Капитан потянул, бригадир пронзительно вскрикнул, Гехеган повернул злосчастную ногу, и Шарп отчетливо услышал, как скрипнула, становясь на место, кость. В следующее мгновение Гехеган уже поглаживал Муна по ноге.
— Вот и все, сэр. Сделали в лучшем виде. Будете как новенький.
Мун не отвечал, и Шарп решил, что он либо потерял сознание, либо не в состоянии говорить от боли.
Гехеган прижал к голени палочки и закрепил их с помощью куска сети.
— Ходить он пока не сможет, сэр, но мы сделаем ему костыли, так что скоро будет отплясывать, что тот пони.

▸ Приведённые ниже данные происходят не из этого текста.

(** * process-exporter: the cached exporter and the node-process exporter

    A shallow embedding of the two Prometheus exporters of this repository:
    the cached exporter (background refresh of a PID -> process cache, read
    by [Collect] on every scrape) and the node-process exporter (full
    enumeration on every scrape, filtered by a set of normalized names).

    Go values are modelled as follows: [string] is a byte string, integers
    are [Z] (no arithmetic is performed on them, so no wrap-around arises),
    [float64] is the kernel's binary64 [float], a Go [map] is a [gmap], a
    channel written by one producer is the ordered list of values sent, and a
    call that returns [(T, error)] returns a [result T]. *)

From Stdlib Require Import ZArith Floats Ascii.
From stdpp Require Import gmap strings pretty list.

Open Scope Z_scope.

(** ** Go: errors, strings, conversions *)

Module Go.

(** An [error] value is represented by its message ([err.Error()]). *)
Definition error := string.

Inductive result (A : Type) : Type :=
  | Ok (a : A)
  | Err (e : error).
Arguments Ok {A} a.
Arguments Err {A} e.

Definition is_ok {A} (r : result A) : bool :=
  match r with Ok _ => true | Err _ => false end.

(** [float64(x)] for an integer [x]: rounding to nearest, ties to even. *)
Definition float64 (x : Z) : float :=
  SF2Prim (binary_normalize prec emax x 0 false).

(** [strconv.Itoa]. *)
Definition Itoa (i : Z) : string := pretty i.

(** [strings.HasPrefix]. *)
Fixpoint HasPrefix (s prefix : string) : bool :=
  match prefix, s with
  | EmptyString, _ => true
  | String _ _, EmptyString => false
  | String a prefix', String b s' =>
      if Ascii.eqb a b then HasPrefix s' prefix' else false
  end.

(** [strings.Contains]: [substr] occurs in [s] at some byte offset. *)
Fixpoint Contains (s substr : string) : bool :=
  HasPrefix s substr ||
  match s with
  | EmptyString => false
  | String _ s' => Contains s' substr
  end.

(** [strings.HasSuffix]:
    [len(s) >= len(suffix) && s[len(s)-len(suffix):] == suffix]. *)
Definition HasSuffix (s suffix : string) : bool :=
  (String.length suffix <=? String.length s)%nat &&
  String.eqb
    (String.substring (String.length s - String.length suffix)
                      (String.length suffix) s)
    suffix.

(** [strings.TrimSuffix]. *)
Definition TrimSuffix (s suffix : string) : string :=
  if HasSuffix s suffix
  then String.substring 0 (String.length s - String.length suffix) s
  else s.

Definition isASCIIbyte (c : ascii) : bool := (nat_of_ascii c <? 128)%nat.

Fixpoint isASCII (s : string) : bool :=
  match s with
  | EmptyString => true
  | String c s' => isASCIIbyte c && isASCII s'
  end.

Definition lowerByte (c : ascii) : ascii :=
  let n := nat_of_ascii c in
  if ((65 <=? n) && (n <=? 90))%nat then ascii_of_nat (n + 32) else c.

Fixpoint mapBytes (f : ascii -> ascii) (s : string) : string :=
  match s with
  | EmptyString => EmptyString
  | String c s' => String (f c) (mapBytes f s')
  end.

(** The [asciiSpace] table of package [strings]. *)
Definition asciiSpace (c : ascii) : bool :=
  let n := nat_of_ascii c in
  ((n =? 9) || (n =? 10) || (n =? 11) || (n =? 12) || (n =? 13) || (n =? 32))%nat.

Fixpoint trimLeftSpace (s : string) : string :=
  match s with
  | EmptyString => EmptyString
  | String c s' => if asciiSpace c then trimLeftSpace s' else s
  end.

Definition trimRightSpace (s : string) : string :=
  String.rev (trimLeftSpace (String.rev s)).

(** The Unicode tables behind [strings.ToLower] and [strings.TrimSpace]
    are not part of this development. Both functions have a fast path for
    strings of ASCII bytes, which is modelled exactly; on any other string
    they defer to the Unicode-aware routine, kept abstract here. *)
Class Unicode := {
  MapToLower : string -> string;       (* [Map(unicode.ToLower, s)] *)
  TrimFuncIsSpace : string -> string;  (* [TrimFunc(s, unicode.IsSpace)] *)
}.

(** [strings.ToLower]. *)
Definition ToLower `{Unicode} (s : string) : string :=
  if isASCII s then mapBytes lowerByte s else MapToLower s.

(** [strings.TrimSpace]. *)
Definition TrimSpace `{Unicode} (s : string) : string :=
  if isASCII s then trimRightSpace (trimLeftSpace s) else TrimFuncIsSpace s.

(** [strings.Split(s, sep)] for a non-empty [sep]: the pieces of [s]
    between the non-overlapping occurrences of [sep], scanned from the
    left. [skip] counts the bytes of a matched separator still to
    drop, [cur] holds the bytes of the current piece, last byte first. *)
Fixpoint splitFrom (sep s : string) (skip : nat) (cur : string) : list string :=
  match s with
  | EmptyString => [String.rev cur]
  | String c s' =>
      match skip with
      | S k => splitFrom sep s' k cur
      | O =>
          if HasPrefix s sep
          then String.rev cur :: splitFrom sep s' (String.length sep - 1) EmptyString
          else splitFrom sep s' 0 (String c cur)
      end
  end.

Definition Split (s sep : string) : list string := splitFrom sep s 0 EmptyString.

(** The tables [first] and [acceptRanges] of package [utf8]: for a leading
    byte that is not ASCII, the size of the encoding it starts and the range
    its second byte must lie in; [None] for an illegal starter byte. *)
Definition first (b : nat) : option (nat * nat * nat) :=
  (if b <? 0xC2 then None
   else if b <? 0xE0 then Some (2, 0x80, 0xBF)
   else if b =? 0xE0 then Some (3, 0xA0, 0xBF)
   else if b =? 0xED then Some (3, 0x80, 0x9F)
   else if b <? 0xF0 then Some (3, 0x80, 0xBF)
   else if b =? 0xF0 then Some (4, 0x90, 0xBF)
   else if b <? 0xF4 then Some (4, 0x80, 0xBF)
   else if b =? 0xF4 then Some (4, 0x80, 0x8F)
   else None)%nat.

Definition between (lo hi : nat) (c : ascii) : bool :=
  let n := nat_of_ascii c in ((lo <=? n) && (n <=? hi))%nat.

(** A continuation byte: [locb <= c && c <= hicb]. *)
Definition continuation (c : ascii) : bool := between 0x80 0xBF c.

(** [utf8.ValidString]: [s] consists of valid UTF-8 encodings only. *)
Fixpoint ValidString (s : string) : bool :=
  match s with
  | EmptyString => true
  | String c0 s1 =>
      if isASCIIbyte c0 then ValidString s1
      else
        match first (nat_of_ascii c0), s1 with
        | Some (2%nat, lo, hi), String c1 s2 =>
            between lo hi c1 && ValidString s2
        | Some (3%nat, lo, hi), String c1 (String c2 s3) =>
            between lo hi c1 && continuation c2 && ValidString s3
        | Some (4%nat, lo, hi), String c1 (String c2 (String c3 s4)) =>
            between lo hi c1 && continuation c2 && continuation c3 &&
            ValidString s4
        | _, _ => false                     (* illegal, short or invalid *)
        end
  end.

(** A stand-in for the Unicode routines that leaves its argument alone;
    it is never consulted on ASCII input. *)
Definition asciiOnly : Unicode :=
  {| MapToLower := fun s => s; TrimFuncIsSpace := fun s => s |}.

End Go.

Export Go.

(** ** Package [process] (gopsutil) and [mem]: the Process Source

    A [Process] is the handle [*process.Process]; what a query on a handle
    answers depends on the state of the operating system at the time of the
    call, which an [OS] value records: one per refresh cycle, one per
    scrape. *)

Module process.

Record Process := { Pid : Z (* int32 *) }.

Record TimesStat := { User : float; System : float }.
Record MemoryInfoStat := { RSS : Z; VMS : Z (* uint64 *) }.
Record IOCountersStat := { ReadBytes : Z; WriteBytes : Z (* uint64 *) }.
Record OpenFilesStat := { Path : string; Fd : Z (* uint64 *) }.
Record VirtualMemoryStat := { Total : Z (* uint64 *) }.

Record OS := {
  Processes : result (list Process);               (* process.Processes() *)
  Name : Process -> result string;
  Cmdline : Process -> result string;
  Username : Process -> result string;
  Times : Process -> result TimesStat;
  CPUPercent : Process -> result float;
  MemoryInfo : Process -> result MemoryInfoStat;
  NumThreads : Process -> result Z;                (* int32 *)
  NumFDs : Process -> result Z;                    (* int32 *)
  CreateTime : Process -> result Z;                (* int64, milliseconds *)
  OpenFiles : Process -> result (list OpenFilesStat);
  IOCounters : Process -> result IOCountersStat;
  VirtualMemory : result VirtualMemoryStat;        (* mem.VirtualMemory() *)
}.

End process.

(** ** Package [prometheus]: descriptors and constant metrics *)

Module prometheus.

Record Desc := {
  fqName : string;
  help : string;
  variableLabels : list string;
}.

(** [prometheus.NewDesc(fqName, help, variableLabels, nil)]. *)
Definition NewDesc (fqName help : string) (variableLabels : list string) : Desc :=
  {| fqName := fqName; help := help; variableLabels := variableLabels |}.

(** [prometheus.BuildFQName]. *)
Definition BuildFQName (namespace subsystem name : string) : string :=
  if String.eqb name "" then ""
  else if negb (String.eqb namespace "") && negb (String.eqb subsystem "")
  then namespace +:+ "_" +:+ subsystem +:+ "_" +:+ name
  else if negb (String.eqb namespace "") then namespace +:+ "_" +:+ name
  else if negb (String.eqb subsystem "") then subsystem +:+ "_" +:+ name
  else name.

Inductive ValueType := CounterValue | GaugeValue.

Record Metric := {
  desc : Desc;
  valueType : ValueType;
  value : float;
  labelValues : list string;
}.

End prometheus.

Export prometheus.
(** * mkdocs-static-i18n: locale aware files ([mkdocs_static_i18n/struct.py])

    A shallow embedding of [Locale], [I18nFile] and [I18nFiles] together with
    the properties of the locale-aware path resolution.

    Conventions of the embedding.
    - Python [str] values are Rocq [string]s (a text is its UTF-8 byte
      sequence; every character the code inspects, ['.'] and ['/'], is ASCII).
    - The host is POSIX: [os.path.sep] is ["/"], [pathlib.Path] is a
      [PurePosixPath] as far as parsing goes.
    - [pathlib] follows CPython 3.6 - 3.11 ([suffix], [suffixes],
      [with_suffix], [relative_to], [/]); [urllib.parse.quote] follows
      CPython 3.7+ (['~'] is unreserved).
    - A raised exception is the [Raise] side of [Result]; the texts of the
      [ValueError]s of [pathlib] vary with the version and are indicative.
    - Locales are strings: a call that passes [None] for a locale is not
      modelled. *)

From Stdlib Require Import String Ascii List Bool Arith Lia.
Import ListNotations.
Open Scope list_scope.
Open Scope string_scope.

Set Implicit Arguments.

(** ** Exceptions *)

Inductive exn : Type :=
| ValueError (msg : string)
| ValidationError (msg : string).

Inductive Result (A : Type) : Type :=
| Ok (a : A)
| Raise (e : exn).

Arguments Ok {A} a.
Arguments Raise {A} e.

Definition bind {A B : Type} (m : Result A) (k : A -> Result B) : Result B :=
  match m with
  | Ok a => k a
  | Raise e => Raise e
  end.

Внизу ударили винтовки, и Шарп побежал вниз, туда, где его парни стреляли с колена по французам, залезшим в воду и пытавшимся сдвинуть понтоны с мели. До реки было сотни полторы ярдов, и первые же пули заставили противника забыть о понтонах и искать укрытия. Забежавший на мелководье офицер что-то кричал, требуя, наверное, чтобы солдаты поднялись и повторили попытку. Шарп вскинул винтовку, взял его на мушку и спустил курок. Приклад ударил в плечо, а искра от кремня впилась в правый глаз. Когда дым рассеялся, капитан увидел, что офицер бежит к берегу, высоко вскидывая ноги, придерживая одной рукой саблю и сжимая в другой кивер. Пуля Слэттери ударила в понтон, отколов щепку, а вот Харперу повезло больше: после его выстрела француз упал. Тело забилось, вода окрасилась кровью. Еще выстрел, и французы метнулись к берегу в надежде спрятаться за камнями.
— Там их и держите,— сказал Шарп. — Сунутся к понтонам — убивайте.
Он снова поднялся на вершину. Бригадир уже сидел, прислонившись спиной к камню.
— Что там происходит?
— Лягушатники пытаются снять с мели понтоны, сэр. Мы не даем.
Над рекой раскатилось гулкое эхо — в форте Жозефина громыхнули французские пушки.